### Problem to solve
Please copy, exactly as they appear below, the lines from the one containing "map (fun candidate =>" through the one containing "(d : IndentSizeSelectorDelegate) : IndentSizeSelectorDelegate".

### Collected data entries
**********
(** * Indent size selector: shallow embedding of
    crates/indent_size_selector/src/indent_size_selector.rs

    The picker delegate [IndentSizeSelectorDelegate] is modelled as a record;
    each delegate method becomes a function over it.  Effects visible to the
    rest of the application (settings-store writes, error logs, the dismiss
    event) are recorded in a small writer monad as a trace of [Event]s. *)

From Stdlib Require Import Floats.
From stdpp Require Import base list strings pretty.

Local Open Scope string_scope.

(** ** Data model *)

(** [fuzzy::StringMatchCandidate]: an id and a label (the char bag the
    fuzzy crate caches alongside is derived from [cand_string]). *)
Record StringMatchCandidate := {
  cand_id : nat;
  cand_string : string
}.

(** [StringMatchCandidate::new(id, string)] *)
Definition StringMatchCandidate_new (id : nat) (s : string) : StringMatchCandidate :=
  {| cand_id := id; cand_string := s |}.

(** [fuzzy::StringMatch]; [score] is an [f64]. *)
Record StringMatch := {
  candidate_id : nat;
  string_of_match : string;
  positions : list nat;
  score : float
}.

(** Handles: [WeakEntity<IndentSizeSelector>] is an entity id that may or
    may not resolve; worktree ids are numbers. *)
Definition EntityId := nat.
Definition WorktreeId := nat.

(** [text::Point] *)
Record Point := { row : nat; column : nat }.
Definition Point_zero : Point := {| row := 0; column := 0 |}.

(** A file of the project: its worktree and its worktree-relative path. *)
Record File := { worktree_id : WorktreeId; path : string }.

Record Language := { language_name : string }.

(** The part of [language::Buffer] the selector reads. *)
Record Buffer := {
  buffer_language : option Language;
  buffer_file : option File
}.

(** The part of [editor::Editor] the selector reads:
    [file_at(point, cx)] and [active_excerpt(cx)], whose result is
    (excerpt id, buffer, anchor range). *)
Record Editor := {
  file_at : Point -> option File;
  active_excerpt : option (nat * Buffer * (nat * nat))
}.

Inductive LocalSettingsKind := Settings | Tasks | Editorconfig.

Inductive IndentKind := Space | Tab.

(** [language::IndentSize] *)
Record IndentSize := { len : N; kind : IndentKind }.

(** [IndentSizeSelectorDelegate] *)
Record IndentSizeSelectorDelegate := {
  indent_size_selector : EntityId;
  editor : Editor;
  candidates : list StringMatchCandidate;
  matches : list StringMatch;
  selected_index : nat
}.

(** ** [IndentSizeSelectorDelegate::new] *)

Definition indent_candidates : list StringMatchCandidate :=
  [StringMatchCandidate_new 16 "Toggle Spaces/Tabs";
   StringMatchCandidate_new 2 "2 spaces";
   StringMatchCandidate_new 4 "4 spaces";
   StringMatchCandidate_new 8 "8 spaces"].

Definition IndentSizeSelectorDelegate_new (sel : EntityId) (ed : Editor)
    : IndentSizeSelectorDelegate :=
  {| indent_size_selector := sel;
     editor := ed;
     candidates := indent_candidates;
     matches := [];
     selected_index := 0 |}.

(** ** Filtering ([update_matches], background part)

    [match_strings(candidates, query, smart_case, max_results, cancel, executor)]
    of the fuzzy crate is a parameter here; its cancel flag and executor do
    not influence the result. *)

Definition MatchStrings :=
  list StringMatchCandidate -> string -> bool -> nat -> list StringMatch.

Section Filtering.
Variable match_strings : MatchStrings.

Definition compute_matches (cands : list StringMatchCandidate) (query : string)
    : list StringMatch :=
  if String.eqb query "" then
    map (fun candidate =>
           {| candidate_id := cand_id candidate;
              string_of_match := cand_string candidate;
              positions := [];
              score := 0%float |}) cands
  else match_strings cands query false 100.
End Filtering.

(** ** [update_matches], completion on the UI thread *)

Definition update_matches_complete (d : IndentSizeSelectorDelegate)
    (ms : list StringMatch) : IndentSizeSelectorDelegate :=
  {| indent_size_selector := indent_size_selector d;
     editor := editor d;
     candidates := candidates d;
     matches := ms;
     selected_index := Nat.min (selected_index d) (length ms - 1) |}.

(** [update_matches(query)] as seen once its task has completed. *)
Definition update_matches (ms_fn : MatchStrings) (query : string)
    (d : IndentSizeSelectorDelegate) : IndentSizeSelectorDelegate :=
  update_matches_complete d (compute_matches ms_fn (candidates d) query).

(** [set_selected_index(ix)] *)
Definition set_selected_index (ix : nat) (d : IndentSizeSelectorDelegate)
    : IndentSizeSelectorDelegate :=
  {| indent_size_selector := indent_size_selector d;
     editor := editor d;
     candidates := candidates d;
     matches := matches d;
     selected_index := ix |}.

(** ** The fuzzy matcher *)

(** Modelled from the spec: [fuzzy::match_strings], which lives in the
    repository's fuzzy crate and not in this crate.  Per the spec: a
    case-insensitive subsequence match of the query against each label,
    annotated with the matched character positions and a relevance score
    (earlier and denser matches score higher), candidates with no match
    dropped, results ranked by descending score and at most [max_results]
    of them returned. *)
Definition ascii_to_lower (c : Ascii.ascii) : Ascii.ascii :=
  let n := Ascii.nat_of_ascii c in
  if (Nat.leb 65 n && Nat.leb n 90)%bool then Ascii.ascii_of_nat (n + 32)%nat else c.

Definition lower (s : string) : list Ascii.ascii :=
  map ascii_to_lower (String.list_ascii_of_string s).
**********
### Output below
    map (fun candidate =>
           {| candidate_id := cand_id candidate;
              string_of_match := cand_string candidate;
              positions := [];
              score := 0%float |}) cands
  else match_strings cands query false 100.
End Filtering.

(** ** [update_matches], completion on the UI thread *)

Definition update_matches_complete (d : IndentSizeSelectorDelegate)
    (ms : list StringMatch) : IndentSizeSelectorDelegate :=
  {| indent_size_selector := indent_size_selector d;
     editor := editor d;
     candidates := candidates d;
     matches := ms;
     selected_index := Nat.min (selected_index d) (length ms - 1) |}.

(** [update_matches(query)] as seen once its task has completed. *)
Definition update_matches (ms_fn : MatchStrings) (query : string)
    (d : IndentSizeSelectorDelegate) : IndentSizeSelectorDelegate :=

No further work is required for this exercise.